▸ PROBLEM
Up to and including the line with "(** The test", restate the records below word for word, beginning with their first line.

::: DATASET :::

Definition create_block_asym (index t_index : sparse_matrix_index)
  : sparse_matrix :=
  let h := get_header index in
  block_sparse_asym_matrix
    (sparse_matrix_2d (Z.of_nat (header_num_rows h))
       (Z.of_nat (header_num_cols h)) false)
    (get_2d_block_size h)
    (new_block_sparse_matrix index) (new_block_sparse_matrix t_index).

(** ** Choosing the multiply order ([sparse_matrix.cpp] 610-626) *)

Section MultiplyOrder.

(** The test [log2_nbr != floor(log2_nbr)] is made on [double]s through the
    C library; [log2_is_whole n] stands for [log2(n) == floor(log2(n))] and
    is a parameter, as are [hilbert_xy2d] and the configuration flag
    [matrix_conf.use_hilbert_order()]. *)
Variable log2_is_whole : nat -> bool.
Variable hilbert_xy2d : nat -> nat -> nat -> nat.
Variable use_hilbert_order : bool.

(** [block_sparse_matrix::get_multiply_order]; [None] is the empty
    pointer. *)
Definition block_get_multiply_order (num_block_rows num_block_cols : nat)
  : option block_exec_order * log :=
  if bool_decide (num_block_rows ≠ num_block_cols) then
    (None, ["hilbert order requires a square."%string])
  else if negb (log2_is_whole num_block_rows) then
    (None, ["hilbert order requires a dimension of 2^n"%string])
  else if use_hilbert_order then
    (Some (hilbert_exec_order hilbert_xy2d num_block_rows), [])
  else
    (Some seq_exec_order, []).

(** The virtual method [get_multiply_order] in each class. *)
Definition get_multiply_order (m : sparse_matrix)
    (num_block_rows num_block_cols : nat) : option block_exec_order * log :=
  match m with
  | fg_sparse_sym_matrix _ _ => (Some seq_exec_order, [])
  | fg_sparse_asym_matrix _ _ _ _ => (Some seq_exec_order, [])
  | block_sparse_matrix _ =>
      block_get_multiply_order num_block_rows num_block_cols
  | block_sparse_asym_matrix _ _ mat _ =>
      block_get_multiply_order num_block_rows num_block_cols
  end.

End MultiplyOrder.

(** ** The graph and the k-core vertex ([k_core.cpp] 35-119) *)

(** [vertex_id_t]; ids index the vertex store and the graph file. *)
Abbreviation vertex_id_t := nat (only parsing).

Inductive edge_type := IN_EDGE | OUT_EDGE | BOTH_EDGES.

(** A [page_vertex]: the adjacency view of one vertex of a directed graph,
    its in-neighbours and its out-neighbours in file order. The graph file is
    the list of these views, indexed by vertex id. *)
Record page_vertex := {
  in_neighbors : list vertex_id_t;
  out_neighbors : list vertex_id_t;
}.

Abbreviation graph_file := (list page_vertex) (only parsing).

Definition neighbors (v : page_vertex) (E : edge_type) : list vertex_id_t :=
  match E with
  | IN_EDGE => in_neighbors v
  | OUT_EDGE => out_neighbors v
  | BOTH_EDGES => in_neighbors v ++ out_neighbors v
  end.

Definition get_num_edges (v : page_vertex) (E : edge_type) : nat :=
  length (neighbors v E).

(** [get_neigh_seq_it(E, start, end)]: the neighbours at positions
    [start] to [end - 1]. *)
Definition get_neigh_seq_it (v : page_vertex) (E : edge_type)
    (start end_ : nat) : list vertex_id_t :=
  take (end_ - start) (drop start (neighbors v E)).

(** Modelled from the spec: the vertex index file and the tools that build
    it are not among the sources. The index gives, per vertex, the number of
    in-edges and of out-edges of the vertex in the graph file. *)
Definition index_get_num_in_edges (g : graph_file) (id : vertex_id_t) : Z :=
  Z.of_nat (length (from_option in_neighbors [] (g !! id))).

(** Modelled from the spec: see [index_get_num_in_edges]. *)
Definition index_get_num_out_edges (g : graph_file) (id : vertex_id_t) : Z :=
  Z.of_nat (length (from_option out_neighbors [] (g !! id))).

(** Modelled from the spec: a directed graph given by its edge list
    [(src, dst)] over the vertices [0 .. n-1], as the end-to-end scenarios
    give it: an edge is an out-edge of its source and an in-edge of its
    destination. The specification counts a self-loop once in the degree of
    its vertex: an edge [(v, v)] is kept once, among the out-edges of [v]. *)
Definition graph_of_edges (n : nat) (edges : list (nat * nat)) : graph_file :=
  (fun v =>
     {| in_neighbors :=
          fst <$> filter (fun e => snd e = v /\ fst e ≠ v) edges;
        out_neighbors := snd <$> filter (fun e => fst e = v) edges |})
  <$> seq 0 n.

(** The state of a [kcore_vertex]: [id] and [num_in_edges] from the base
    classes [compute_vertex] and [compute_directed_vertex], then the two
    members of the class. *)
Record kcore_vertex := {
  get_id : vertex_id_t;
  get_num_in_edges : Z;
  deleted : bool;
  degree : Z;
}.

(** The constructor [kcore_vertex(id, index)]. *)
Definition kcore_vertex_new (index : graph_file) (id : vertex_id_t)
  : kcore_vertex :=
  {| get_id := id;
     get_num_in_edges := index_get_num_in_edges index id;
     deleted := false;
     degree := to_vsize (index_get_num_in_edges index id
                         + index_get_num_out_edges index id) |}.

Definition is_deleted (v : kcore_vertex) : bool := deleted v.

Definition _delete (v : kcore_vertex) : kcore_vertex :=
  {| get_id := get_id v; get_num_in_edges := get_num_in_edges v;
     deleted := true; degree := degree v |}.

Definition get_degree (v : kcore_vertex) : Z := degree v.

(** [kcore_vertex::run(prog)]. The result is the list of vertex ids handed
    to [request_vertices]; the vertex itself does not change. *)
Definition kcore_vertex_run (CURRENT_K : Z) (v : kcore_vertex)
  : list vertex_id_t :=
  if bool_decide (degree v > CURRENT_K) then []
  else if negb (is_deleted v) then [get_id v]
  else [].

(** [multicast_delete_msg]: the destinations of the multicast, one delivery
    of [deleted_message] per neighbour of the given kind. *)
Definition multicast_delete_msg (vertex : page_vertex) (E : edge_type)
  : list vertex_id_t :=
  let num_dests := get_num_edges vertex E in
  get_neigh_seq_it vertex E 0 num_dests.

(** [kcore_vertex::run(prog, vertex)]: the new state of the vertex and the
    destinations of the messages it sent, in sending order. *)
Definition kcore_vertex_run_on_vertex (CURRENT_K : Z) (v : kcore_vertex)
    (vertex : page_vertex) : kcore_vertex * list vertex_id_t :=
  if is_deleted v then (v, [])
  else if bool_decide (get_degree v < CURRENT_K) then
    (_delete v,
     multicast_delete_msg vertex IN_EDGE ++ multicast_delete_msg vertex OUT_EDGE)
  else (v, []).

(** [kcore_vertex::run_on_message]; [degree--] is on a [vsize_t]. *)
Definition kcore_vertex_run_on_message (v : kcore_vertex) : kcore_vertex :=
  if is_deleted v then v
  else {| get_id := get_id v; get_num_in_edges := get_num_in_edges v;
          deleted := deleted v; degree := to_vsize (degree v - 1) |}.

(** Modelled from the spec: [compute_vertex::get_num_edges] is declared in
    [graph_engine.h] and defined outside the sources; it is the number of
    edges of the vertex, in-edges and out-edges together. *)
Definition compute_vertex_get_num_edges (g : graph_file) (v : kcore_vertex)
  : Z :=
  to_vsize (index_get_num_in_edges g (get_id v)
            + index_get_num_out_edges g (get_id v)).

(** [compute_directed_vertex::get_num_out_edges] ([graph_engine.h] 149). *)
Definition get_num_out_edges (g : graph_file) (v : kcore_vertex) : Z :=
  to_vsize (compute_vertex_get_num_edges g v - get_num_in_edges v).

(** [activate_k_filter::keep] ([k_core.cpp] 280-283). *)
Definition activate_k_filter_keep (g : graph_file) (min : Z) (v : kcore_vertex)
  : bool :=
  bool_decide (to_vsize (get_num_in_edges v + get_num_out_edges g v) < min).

:::

▸ OUTPUT OF THE EXERCISE
Definition create_block_asym (index t_index : sparse_matrix_index)
  : sparse_matrix :=
  let h := get_header index in
  block_sparse_asym_matrix
    (sparse_matrix_2d (Z.of_nat (header_num_rows h))
       (Z.of_nat (header_num_cols h)) false)
    (get_2d_block_size h)
    (new_block_sparse_matrix index) (new_block_sparse_matrix t_index).

(** ** Choosing the multiply order ([sparse_matrix.cpp] 610-626) *)

Section MultiplyOrder.

(** The test [log2_nbr != floor(log2_nbr)] is made on [double]s through the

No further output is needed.